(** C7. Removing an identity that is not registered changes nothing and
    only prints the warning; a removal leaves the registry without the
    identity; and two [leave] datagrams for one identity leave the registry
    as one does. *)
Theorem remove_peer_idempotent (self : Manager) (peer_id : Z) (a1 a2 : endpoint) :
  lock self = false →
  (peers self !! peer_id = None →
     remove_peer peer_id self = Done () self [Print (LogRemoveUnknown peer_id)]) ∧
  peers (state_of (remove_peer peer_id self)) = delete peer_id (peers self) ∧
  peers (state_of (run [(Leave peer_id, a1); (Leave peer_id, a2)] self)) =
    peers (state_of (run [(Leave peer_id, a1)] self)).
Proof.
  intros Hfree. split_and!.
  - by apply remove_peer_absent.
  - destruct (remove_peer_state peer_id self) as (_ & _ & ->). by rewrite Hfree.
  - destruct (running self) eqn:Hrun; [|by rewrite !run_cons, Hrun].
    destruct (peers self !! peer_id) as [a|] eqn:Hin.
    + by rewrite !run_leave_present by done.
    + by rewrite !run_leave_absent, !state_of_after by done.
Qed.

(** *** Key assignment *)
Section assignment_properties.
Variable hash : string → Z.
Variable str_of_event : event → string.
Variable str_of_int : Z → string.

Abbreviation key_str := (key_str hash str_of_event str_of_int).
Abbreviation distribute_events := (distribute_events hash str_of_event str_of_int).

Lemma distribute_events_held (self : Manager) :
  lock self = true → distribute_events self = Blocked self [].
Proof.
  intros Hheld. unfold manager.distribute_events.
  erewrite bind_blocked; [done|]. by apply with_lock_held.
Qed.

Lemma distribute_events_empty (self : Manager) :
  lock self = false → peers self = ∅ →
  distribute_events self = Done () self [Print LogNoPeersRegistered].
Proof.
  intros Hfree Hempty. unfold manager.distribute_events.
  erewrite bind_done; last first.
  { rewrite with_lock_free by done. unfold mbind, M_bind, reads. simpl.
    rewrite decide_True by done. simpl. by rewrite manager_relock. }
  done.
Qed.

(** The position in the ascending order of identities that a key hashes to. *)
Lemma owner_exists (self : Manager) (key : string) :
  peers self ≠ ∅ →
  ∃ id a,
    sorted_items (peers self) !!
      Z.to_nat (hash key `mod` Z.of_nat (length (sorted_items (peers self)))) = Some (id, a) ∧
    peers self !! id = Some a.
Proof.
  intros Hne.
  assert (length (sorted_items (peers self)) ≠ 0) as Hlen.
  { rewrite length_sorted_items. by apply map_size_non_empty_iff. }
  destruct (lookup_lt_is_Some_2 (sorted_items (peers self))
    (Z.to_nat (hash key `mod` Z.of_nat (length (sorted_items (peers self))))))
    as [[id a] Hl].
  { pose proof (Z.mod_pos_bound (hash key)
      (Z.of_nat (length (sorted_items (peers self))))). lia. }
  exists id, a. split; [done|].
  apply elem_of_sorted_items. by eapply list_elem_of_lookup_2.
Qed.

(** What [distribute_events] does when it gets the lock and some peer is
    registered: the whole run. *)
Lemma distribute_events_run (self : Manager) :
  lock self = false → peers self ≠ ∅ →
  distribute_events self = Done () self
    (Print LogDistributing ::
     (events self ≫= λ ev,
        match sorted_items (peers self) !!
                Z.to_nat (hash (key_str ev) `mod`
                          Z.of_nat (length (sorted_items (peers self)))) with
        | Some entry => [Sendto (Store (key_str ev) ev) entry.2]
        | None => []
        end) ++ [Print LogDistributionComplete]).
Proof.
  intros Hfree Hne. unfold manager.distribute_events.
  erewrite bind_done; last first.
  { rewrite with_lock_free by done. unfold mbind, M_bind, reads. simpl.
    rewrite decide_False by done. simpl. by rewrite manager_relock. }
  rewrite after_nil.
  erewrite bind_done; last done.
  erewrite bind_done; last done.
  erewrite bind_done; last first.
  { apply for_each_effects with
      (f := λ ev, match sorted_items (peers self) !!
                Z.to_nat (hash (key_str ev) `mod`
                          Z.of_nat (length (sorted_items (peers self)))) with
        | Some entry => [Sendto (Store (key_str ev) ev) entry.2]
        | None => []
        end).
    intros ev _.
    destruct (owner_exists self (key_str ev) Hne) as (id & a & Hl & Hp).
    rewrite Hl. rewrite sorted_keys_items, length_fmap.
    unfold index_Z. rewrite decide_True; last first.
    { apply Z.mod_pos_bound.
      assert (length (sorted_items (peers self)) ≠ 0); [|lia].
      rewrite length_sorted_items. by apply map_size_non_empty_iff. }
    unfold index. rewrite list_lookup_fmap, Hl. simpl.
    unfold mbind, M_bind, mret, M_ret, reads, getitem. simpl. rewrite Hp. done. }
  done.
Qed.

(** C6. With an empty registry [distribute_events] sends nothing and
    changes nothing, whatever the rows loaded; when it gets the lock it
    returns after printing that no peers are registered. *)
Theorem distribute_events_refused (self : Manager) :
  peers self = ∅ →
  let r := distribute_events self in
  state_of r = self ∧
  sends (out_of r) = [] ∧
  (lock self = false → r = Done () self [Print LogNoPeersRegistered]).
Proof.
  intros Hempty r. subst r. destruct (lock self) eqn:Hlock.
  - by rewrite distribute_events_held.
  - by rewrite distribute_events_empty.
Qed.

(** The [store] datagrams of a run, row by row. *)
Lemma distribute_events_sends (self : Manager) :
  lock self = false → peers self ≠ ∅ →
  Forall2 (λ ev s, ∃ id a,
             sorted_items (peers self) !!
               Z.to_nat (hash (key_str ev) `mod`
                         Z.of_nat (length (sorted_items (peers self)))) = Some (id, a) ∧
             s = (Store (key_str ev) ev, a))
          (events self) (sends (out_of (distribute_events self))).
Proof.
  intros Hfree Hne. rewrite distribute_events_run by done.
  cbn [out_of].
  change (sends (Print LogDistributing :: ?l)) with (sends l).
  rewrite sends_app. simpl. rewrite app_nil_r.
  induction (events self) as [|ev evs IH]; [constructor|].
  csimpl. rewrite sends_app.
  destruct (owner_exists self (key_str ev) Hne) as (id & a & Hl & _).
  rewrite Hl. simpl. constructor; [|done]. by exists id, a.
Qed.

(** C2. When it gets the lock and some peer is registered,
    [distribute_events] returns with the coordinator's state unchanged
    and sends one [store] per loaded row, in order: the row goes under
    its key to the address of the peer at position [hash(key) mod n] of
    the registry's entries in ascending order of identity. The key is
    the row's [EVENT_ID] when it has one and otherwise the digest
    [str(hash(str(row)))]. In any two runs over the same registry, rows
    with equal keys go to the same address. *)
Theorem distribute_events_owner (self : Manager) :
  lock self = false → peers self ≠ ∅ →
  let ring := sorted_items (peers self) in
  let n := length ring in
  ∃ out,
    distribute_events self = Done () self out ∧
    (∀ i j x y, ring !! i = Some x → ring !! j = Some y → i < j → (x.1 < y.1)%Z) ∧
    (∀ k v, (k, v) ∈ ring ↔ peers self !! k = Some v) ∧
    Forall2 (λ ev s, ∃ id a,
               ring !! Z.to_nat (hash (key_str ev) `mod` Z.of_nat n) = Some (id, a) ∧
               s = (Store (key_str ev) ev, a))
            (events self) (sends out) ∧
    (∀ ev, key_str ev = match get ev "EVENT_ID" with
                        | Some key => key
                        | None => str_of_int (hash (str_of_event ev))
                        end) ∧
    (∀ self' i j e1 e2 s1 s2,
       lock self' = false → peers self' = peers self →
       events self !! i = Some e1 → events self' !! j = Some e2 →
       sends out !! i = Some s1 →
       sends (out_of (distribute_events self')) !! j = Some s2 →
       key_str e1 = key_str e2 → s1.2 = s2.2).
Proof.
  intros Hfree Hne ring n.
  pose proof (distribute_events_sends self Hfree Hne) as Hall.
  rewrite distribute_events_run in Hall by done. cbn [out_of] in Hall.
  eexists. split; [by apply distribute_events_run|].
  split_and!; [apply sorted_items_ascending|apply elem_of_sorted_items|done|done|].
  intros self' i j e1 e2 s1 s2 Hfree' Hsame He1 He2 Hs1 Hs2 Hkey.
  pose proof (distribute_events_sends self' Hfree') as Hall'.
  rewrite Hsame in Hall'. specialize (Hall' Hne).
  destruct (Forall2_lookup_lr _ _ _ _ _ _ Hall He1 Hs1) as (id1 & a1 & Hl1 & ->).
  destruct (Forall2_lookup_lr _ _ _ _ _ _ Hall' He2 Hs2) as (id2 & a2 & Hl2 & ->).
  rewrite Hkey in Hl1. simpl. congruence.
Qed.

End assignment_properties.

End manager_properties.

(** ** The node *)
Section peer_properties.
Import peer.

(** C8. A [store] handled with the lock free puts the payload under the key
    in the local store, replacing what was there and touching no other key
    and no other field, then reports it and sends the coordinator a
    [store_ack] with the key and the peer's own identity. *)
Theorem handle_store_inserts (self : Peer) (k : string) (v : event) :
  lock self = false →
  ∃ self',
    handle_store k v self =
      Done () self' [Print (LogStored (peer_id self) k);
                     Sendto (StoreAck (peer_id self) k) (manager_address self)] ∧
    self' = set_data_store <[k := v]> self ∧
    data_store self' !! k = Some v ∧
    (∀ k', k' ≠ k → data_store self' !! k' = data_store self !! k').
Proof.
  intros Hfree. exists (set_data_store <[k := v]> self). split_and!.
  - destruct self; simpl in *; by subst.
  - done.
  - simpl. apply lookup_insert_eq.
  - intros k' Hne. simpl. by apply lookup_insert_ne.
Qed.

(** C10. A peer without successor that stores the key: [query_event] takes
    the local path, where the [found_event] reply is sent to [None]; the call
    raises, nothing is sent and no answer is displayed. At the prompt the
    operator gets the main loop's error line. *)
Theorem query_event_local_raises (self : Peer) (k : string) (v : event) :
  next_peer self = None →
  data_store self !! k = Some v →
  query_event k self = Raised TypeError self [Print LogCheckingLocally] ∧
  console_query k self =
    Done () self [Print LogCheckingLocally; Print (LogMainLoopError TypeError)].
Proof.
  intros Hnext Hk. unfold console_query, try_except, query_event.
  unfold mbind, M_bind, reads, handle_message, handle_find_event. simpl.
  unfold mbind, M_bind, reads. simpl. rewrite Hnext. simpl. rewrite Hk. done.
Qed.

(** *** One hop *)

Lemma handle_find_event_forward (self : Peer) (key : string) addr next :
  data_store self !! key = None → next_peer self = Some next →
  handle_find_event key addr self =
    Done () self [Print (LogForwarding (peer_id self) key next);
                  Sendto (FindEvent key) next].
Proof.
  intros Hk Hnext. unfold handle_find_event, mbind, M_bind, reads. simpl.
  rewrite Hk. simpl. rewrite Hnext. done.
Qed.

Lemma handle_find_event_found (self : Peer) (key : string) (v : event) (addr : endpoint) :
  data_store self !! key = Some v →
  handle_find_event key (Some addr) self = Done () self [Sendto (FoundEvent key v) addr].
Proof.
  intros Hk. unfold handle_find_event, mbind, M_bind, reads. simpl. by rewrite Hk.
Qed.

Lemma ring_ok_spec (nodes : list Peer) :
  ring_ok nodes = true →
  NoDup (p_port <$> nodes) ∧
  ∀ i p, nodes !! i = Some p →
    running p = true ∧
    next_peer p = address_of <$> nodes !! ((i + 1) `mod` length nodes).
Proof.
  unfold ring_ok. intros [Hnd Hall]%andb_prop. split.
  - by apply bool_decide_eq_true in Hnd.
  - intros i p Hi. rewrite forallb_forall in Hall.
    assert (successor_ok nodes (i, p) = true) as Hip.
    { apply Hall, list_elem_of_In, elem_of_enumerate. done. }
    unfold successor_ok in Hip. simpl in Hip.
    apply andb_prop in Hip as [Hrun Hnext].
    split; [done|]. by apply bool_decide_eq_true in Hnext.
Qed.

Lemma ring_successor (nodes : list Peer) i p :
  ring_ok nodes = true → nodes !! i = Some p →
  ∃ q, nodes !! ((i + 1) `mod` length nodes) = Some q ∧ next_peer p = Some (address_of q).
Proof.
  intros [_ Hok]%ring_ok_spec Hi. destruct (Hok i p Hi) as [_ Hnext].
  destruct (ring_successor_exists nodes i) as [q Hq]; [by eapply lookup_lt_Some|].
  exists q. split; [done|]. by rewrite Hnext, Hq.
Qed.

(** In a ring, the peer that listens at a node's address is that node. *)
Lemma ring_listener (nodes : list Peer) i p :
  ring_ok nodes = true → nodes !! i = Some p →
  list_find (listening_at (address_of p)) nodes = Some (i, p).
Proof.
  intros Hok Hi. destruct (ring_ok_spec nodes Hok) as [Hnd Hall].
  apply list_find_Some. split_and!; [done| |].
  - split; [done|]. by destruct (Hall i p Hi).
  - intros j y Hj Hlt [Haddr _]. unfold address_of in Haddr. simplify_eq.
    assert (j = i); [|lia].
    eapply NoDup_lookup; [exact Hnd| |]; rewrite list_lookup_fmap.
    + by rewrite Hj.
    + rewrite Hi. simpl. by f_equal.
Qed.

******

This task calls for an exact reproduction of the lines that start at the one containing "list_find (listening_at (address_of" and continue to the end of the entries above.

REPLY TO THE EXERCISE:
  list_find (listening_at (address_of p)) nodes = Some (i, p).
Proof.
  intros Hok Hi. destruct (ring_ok_spec nodes Hok) as [Hnd Hall].
  apply list_find_Some. split_and!; [done| |].
  - split; [done|]. by destruct (Hall i p Hi).
  - intros j y Hj Hlt [Haddr _]. unfold address_of in Haddr. simplify_eq.
    assert (j = i); [|lia].
    eapply NoDup_lookup; [exact Hnd| |]; rewrite list_lookup_fmap.
    + by rewrite Hj.
    + rewrite Hi. simpl. by f_equal.
Qed.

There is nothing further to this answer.